I am trying to use an environment variable in my angular.json file. I suspect this isn't possible, but thought I would see if anyone knew how. I am using it to point to a signalr file generated by the server (issue being when in dev vs. staging it's a different baseUrl).
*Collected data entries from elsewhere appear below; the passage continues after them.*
Lemma run_body_never_raises (blocks : list (res outcome)) (indx : nat)
    (yr : list bool) :
  Forall (fun b => exists o, b = Ok o) blocks ->
  exists r, run_body blocks indx yr = Ok r.
Proof.
  intros HF. revert yr.
  induction HF as [|b blocks [o ->] _ IH]; simpl; intros yr; [eauto|].
  destruct o; simpl; eauto.
Qed.

Lemma forall_fields (P : field -> Prop) :
  Forall (fun b => b) (map P fields) <-> forall fd, P fd.
Proof.
  split.
  - intros HF fd. rewrite List.Forall_map, List.Forall_forall in HF.
    apply HF, all_fields.
  - intros HP. rewrite List.Forall_map, List.Forall_forall. auto.
Qed.

Lemma blocks_all_pass (f : field -> res outcome) :
  Forall (fun b => b = Ok Pass) (map f fields) <-> forall fd, f fd = Ok Pass.
Proof.
  rewrite List.Forall_map, List.Forall_forall. split.
  - intros HF fd. apply HF, all_fields.
  - auto.
Qed.

Lemma yield_result_eq (sf : SearchFilter) (file : BoxFile.t) (file_size : Z) :
  yield_result sf file file_size =
  (r0 ← run_body (map (block (in_func sf) file file_size 0 (in_filters sf)) fields)
          0 [true; true];
   match r0.2 with
   | Break => Ok r0.1
   | Next =>
       r1 ← run_body (map (block (in_func sf) file file_size 1 (ex_filters sf)) fields)
              1 r0.1;
       match r1.2 with
       | Break => Ok r1.1
       | Next => Ok r1.1
       end
   end).
Proof. reflexivity. Qed.

(** A file is yielded exactly when every block of both rounds leaves
    [yield_result] untouched. *)
Lemma evaluate_true_iff (sf : SearchFilter) (file : BoxFile.t) (file_size : Z) :
  evaluate sf file file_size = Ok true <->
  forall fd, incl_test sf file file_size fd = Ok Pass /\
             excl_test sf file file_size fd = Ok Pass.
Proof.
  unfold evaluate, incl_test, excl_test. rewrite yield_result_eq.
  split.
  - intros Hev.
    destruct (run_body _ 0 _) as [[yr0 c0]|e0] eqn:E0; [|discriminate].
    rewrite bind_Ok in Hev. cbn [fst snd] in Hev.
    apply run_body_shape in E0 as [(-> & -> & HF0)|(-> & _)].
    + destruct (run_body _ 1 _) as [[yr1 c1]|e1] eqn:E1; [|discriminate].
      rewrite !bind_Ok in Hev. cbn [fst snd] in Hev.
      apply run_body_shape in E1 as [(-> & -> & HF1)|(-> & _)].
      * intros fd. split;
          [eapply blocks_all_pass in HF0|eapply blocks_all_pass in HF1]; eauto.
      * destruct c1; discriminate.
    + destruct c0; [|discriminate].
      destruct (run_body _ 1 _) as [[yr1 c1]|e1] eqn:E1; [|discriminate].
      rewrite !bind_Ok in Hev. cbn [fst snd] in Hev.
      apply run_body_shape in E1 as [(-> & -> & _)|(-> & _)];
        [|destruct c1]; discriminate.
  - intros Hall.
    rewrite run_body_all_pass by (apply blocks_all_pass; intros; apply Hall).
    rewrite bind_Ok. cbn [fst snd].
    rewrite run_body_all_pass by (apply blocks_all_pass; intros; apply Hall).
    reflexivity.
Qed.

(** ** No exception on well-formed filters *)

Lemma for_break_total {A : Type} (test : A -> res bool) (l : list A) :
  (forall x, In x l -> exists b, test x = Ok b) ->
  exists b, for_break test l = Ok b.
Proof.
  induction l as [|x l IH]; simpl; intros Htest; [eauto|].
  destruct (Htest x) as [b ->]; [auto|]. rewrite bind_Ok.
  destruct b; eauto.
Qed.

Lemma set_block_total {A : Type} (indx : nat) (test : A -> res bool)
    (criteria : list A) :
  (forall x, In x criteria -> exists b, test x = Ok b) ->
  exists o, set_block indx test criteria = Ok o.
Proof.
  intros Htest. unfold set_block.
  destruct (for_break_total test criteria Htest) as [hit ->].
  rewrite bind_Ok. destruct hit; [eauto|]. destruct criteria; eauto.
Qed.

Lemma cattr_test_total (in_func : string -> string -> res bool)
    (fc : gmap string string) (kv : string * string) :
  (forall s, exists b, in_func kv.2 s = Ok b) ->
  exists b, cattr_test in_func fc kv = Ok b.
Proof. intros Hin. unfold cattr_test. destruct (fc !! kv.1); eauto. Qed.

Lemma cattrs_loop_total (in_func : string -> string -> res bool) (indx : nat)
    (fc : gmap string string) (criteria rest : list (list (string * string)))
    (unset : bool) :
  (forall p s, In p (concat (map (map snd) rest)) ->
     exists b, in_func p s = Ok b) ->
  exists b, cattrs_loop in_func indx fc criteria rest unset = Ok b.
Proof.
  revert unset. induction rest as [|cattr rest IH]; simpl; intros unset Hin;
    [eauto|].
  destruct (for_break_total (cattr_test in_func fc) cattr) as [hit ->].
  { intros kv Hkv. apply cattr_test_total. intros s. apply Hin.
    apply in_or_app. left. apply in_map. exact Hkv. }
  assert (Hrest : forall p s, In p (concat (map (map snd) rest)) ->
            exists b, in_func p s = Ok b).
  { intros p s Hp. apply Hin, in_or_app. auto. }
  rewrite bind_Ok. destruct hit; [auto|].
  destruct criteria; [auto|]. destruct (indx =? 0)%nat; eauto.
Qed.

Lemma block_total (in_func : string -> string -> res bool) (file : BoxFile.t)
    (file_size : Z) (indx : nat) (flt : Filter.t) (fd : field) :
  (forall p s, In p (patterns flt) -> exists b, in_func p s = Ok b) ->
  exists o, block in_func file file_size indx flt fd = Ok o.
Proof.
  unfold patterns. intros Hin. destruct fd; simpl; eauto;
    try (apply set_block_total; intros p Hp;
         first [ solve [unfold eq_test; eauto]
               | apply Hin; rewrite !in_app_iff; auto 10 ]).
  unfold cattrs_block. destruct (BoxFile.cattrs file) as [fc|]; [|eauto].
  destruct (cattrs_loop_total in_func indx fc (Filter.cattrs flt)
              (Filter.cattrs flt) true) as [b ->]; [|rewrite bind_Ok; eauto].
  intros p s Hp. apply Hin. rewrite !in_app_iff. auto 10.
Qed.
(** X8. In any environment, whatever fails, the dedup step only ever
    calls [chrome.notifications.create] for items of the unreviewed set
    whose url is not in the prior seen-set, with the url as the id and
    the title as the message. *)
Theorem never_notifies_seen_url (env : Env) (w : World)
  (unreviewed : JSSet PullRequest) :
  let w' := snd (showNotificationForNewPullRequests unreviewed env w) in
  exists calls,
    trace w' = trace w ++ calls
    /\ forall id msg,
         In (NotificationsCreate id msg) calls ->
         ~ In id (priorSeen w)
         /\ exists p, In p unreviewed /\ url (fields p) = id
                      /\ title (fields p) = msg.
Proof.
  intros w'. subst w'.
  assert (G : forall k id msg tail,
    (forall c, In c tail -> is_notify c = false) ->
    In (NotificationsCreate id msg)
      (StorageGet "lastSeenPullRequests"
       :: map notification_of
            (firstn k (toNotify_spec (priorSeen w) unreviewed)) ++ tail) ->
    ~ In id (priorSeen w)
    /\ exists p, In p unreviewed /\ url (fields p) = id
                 /\ title (fields p) = msg).
  { intros k id msg tail Htail [Hc|Hc]; [discriminate|].
    apply in_app_iff in Hc as [Hc|Hc];
      [|apply Htail in Hc; discriminate].
    apply in_map_iff in Hc as [p [Hp Hin]].
    apply In_firstn, toNotify_spec_In in Hin as [Hin Hnew].
    injection Hp as <- <-. split; [exact Hnew|]. now exists p. }
  unfold showNotificationForNewPullRequests, getLastSeenPullRequestsUrls,
    storage_get, bind.
  destruct (faults env (length (trace w))) as [e|] eqn:F.
  - rewrite (call_throw _ _ _ _ _ _ F).
    exists [StorageGet "lastSeenPullRequests"]. split; [reflexivity|].
    intros id msg H. apply (G 0%nat id msg []); [intros c []|exact H].
  - rewrite (call_ok _ _ _ _ _ F). unfold ret at 1.
    destruct (notify_loop_any env (priorSeen w) unreviewed
                (log_call (StorageGet "lastSeenPullRequests") w)) as [k Hk].
    unfold priorSeen in Hk.
    destruct (for_each _ unreviewed env _) as [[[]|e] w1];
      simpl in Hk; subst w1.
    + unfold unawaited, recordSeenPullRequests, storage_set.
      cbn [snd]. rewrite call_trace by reflexivity.
      eexists. split.
      * simpl. rewrite <- !app_assoc. reflexivity.
      * intros id msg H. simpl in H.
        apply (G k id msg
                 [StorageSet "lastSeenPullRequests"
                    (VUrls (map (fun p => url (fields p)) unreviewed))]);
          [intros c [<-|[]]; reflexivity | exact H].
    + eexists. split; [simpl; rewrite <- app_assoc; reflexivity|].
      intros id msg H. simpl in H.
      apply (G k id msg []); [intros c []|].
      now rewrite app_nil_r.
Qed.
(** Everything that holds of a run that ends in the 200 response: what each
    collaborator answered, and what the run left in the world. *)
Inductive Success (cfg : apiConfig) (env : Env) (w w' : World) (v : Video)
  : Prop :=
| success_run (videoID userID : UUID) (token : string) (fetched : Video)
    (file : FilePart) (ext : string) (exts : list string)
    (tempfile aspect out key locator url : string)
    (output b : list Byte.byte) (persisted : Video)
    (Hout : out = tempfile +:+ ".processing")
    (Hkey : key = objectKeyOf (keyPrefixOf aspect) (Base64.EncodeToString b) ext)
    (Hlocator : locator = encode (s3Bucket cfg) key)
    (Hpersisted : persisted = set_VideoURL locator fetched)
    (Hid : uuid_Parse env (req_videoID env) = Ok videoID)
    (Htoken : GetBearerToken env = Ok token)
    (Huser : ValidateJWT env token (jwtSecret cfg) = Ok userID)
    (Hfetched : videos w !! videoID = Some fetched)
    (Howner : UserID fetched = userID)
    (Hsize : req_body_len env <= uploadLimit)
    (Hfile : req_form_video env = Ok file)
    (Hmedia : ParseMediaType env (part_content_type file) = "video/mp4")
    (Hext : ExtensionsByType env (part_content_type file) = Ok (ext :: exts))
    (Htemp : CreateTemp env = Ok tempfile)
    (Haspect : Aspect.aspectOfProbe (ffprobe env) = Ok aspect)
    (Hremux : ffmpeg env = RemuxDone output)
    (Hrand : rand_Read env = Ok b)
    (Hbucket : Contains (s3Bucket cfg) delimiter = false)
    (Hclean : Contains key delimiter = false)
    (Hsign : PresignGetObject env (s3Bucket cfg) key (30 * Minute) = Ok url)
    (Hresp : v = set_VideoURL url persisted)
    (Hfiles : files w' =
       delete tempfile (delete out
         (<[out := output]> (<[tempfile := part_data file]>
            (<[tempfile := []]> (files w))))))
    (Hobjects : objects w' =
       <[(s3Bucket cfg, key) := {| Body := output; ContentType := "video/mp4" |}]>
         (objects w))
    (Hvideos : videos w' = <[ID fetched := persisted]> (videos w))
    (Htrace : trace w' = trace w ++
       [EvLimitBody uploadLimit; EvReadBody; EvCreateTemp tempfile;
        EvProbe tempfile; EvRemux tempfile out;
        EvPutObject (s3Bucket cfg) key; EvUpdateVideo persisted;
        EvPresign (s3Bucket cfg) key (30 * Minute);
        EvRemove out; EvRemove tempfile]).

(** The records handed to [UpdateVideo] in a trace, in order. *)
Fixpoint updates (t : list Event) : list Video :=
  match t with
  | [] => []
  | EvUpdateVideo v :: t' => v :: updates t'
  | _ :: t' => updates t'
  end.

(** The files created by [os.CreateTemp] in a trace. *)
Fixpoint staged (t : list Event) : list string :=
  match t with
  | [] => []
  | EvCreateTemp name :: t' => name :: staged t'
  | _ :: t' => staged t'
  end.

End Outcome.

Module AspectFacts.
Import Aspect.

Lemma sf_1_7 : Prim2SF 1.7 = S754_finite false 7656119366529843 (-52).
Proof. reflexivity. Qed.
Lemma sf_1_8 : Prim2SF 1.8 = S754_finite false 8106479329266893 (-52).
Proof. reflexivity. Qed.
Lemma sf_0_5 : Prim2SF 0.5 = S754_finite false 4503599627370496 (-53).
Proof. reflexivity. Qed.
Lemma sf_0_6 : Prim2SF 0.6 = S754_finite false 5404319552844595 (-53).
Proof. reflexivity. Qed.

(** Nothing is at least 1.7 and at most 0.6: the bands do not overlap. *)
Lemma bands_disjoint (r : float) :
  (1.7 <=? r)%float = true -> (r <=? 0.6)%float = true -> False.
Proof.
  rewrite !FloatAxioms.leb_spec, sf_1_7, sf_0_6.
  destruct (Prim2SF r) as [[]|[]| |[] m e]; unfold SFleb, SFcompare;
    try discriminate; try (intros; discriminate).
  destruct (Z.compare_spec (-52) e), (Z.compare_spec e (-53));
    try discriminate; try (intros; discriminate); lia.
Qed.

Lemma classify_wide_iff r : classify r = "16:9" <-> in_wide_band r = true.
Proof.
  unfold classify, in_wide_band.
  destruct ((1.7 <=? r) && (r <=? 1.8))%float; [tauto|].
  destruct ((0.5 <=? r) && (r <=? 0.6))%float; split; discriminate.
Qed.

Lemma classify_tall_iff r : classify r = "9:16" <-> in_tall_band r = true.
Proof.
  unfold classify, in_tall_band.
  destruct (1.7 <=? r)%float eqn:H17; cbn [andb].
  - destruct (r <=? 1.8)%float.
    + split; [discriminate|]. intros [_ H06]%andb_prop.
      destruct (bands_disjoint r H17 H06).
    + destruct ((0.5 <=? r) && (r <=? 0.6))%float; split; congruence.
  - destruct ((0.5 <=? r) && (r <=? 0.6))%float; split; congruence.
Qed.

Lemma classify_other_iff r :
  classify r = "other" <-> in_wide_band r = false /\ in_tall_band r = false.
Proof.
  unfold classify, in_wide_band, in_tall_band.
  destruct ((1.7 <=? r) && (r <=? 1.8))%float;
    destruct ((0.5 <=? r) && (r <=? 0.6))%float;
    split; try discriminate; try tauto; intros [? ?]; discriminate.
Qed.

(** Dividing by (positive) zero never lands in a band. *)
Lemma classify_div_zero (x : float) : classify (x / 0)%float = "other".
Proof.
  apply classify_other_iff. unfold in_wide_band, in_tall_band.
  rewrite !FloatAxioms.leb_spec, FloatAxioms.div_spec, sf_1_7, sf_1_8, sf_0_5, sf_0_6.
  change (Prim2SF 0) with (S754_zero false).
  destruct (Prim2SF x) as [[]|[]| |[] m e]; split; reflexivity.
Qed.

End AspectFacts.



(** ** Facts about the string functions *)

Module StringFacts.
Import Strings.

Lemma Split_nonempty s c : Split s c <> [].
Proof.
  destruct s as [|a s]; cbn; [discriminate|].
  destruct (Ascii.eqb a c); [discriminate|].
  destruct (Split s c); discriminate.
Qed.

(** [n] separators give [n + 1] parts. *)
Lemma Split_length s c : length (Split s c) = S (Count s c).
Proof.
  induction s as [|a s IH]; cbn; [reflexivity|].
  destruct (Ascii.eqb a c); cbn; [now rewrite IH|].
  destruct (Split s c) as [|p ps] eqn:E; cbn in *; [discriminate|exact IH].
Qed.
So... angular.json
"$schema": "./node_modules/@angular/cli/lib/config/schema.json",
"version": 1,
"newProjectRoot": "projects",
"projects": {
"ab-inbev-web2": {
"root": "",
"sourceRoot": "src",
"projectType": "application",
"architect": {
"build": {
"builder": "@angular-devkit/build-angular:browser",
"options": {
"outputPath": "dist",
"index": "src/index.html",
"main": "src/main.ts",
"tsConfig": "src/tsconfig.json",
"assets": [
"src/assets",
"src/favicon.ico"
],
"scripts": [
"node_modules/bootstrap/dist/js/bootstrap.min.js",
"http://site-dev.com/signalr/hubs"
and when on staging
"http://site-stage.com/signalr/hubs"
]
environment.ts
export const environment = {
baseUrlWithSlash: 'http://site-prod.com/',
logoffWarningTimeoutSeconds: 600,
production: true,
searchDelimiters: /[,;\n]+/
};
environment-local.ts
export const environment = {
baseUrlWithSlash: 'http://site-dev.com/',
logoffWarningTimeoutSeconds: 600,
production: true,
searchDelimiters: /[,;\n]+/
};
ect...
I am trying to avoid hard coding it and trying to have it work while running local. I thought maybe there is a way to sniff the location in the angular.json file and do an if statement.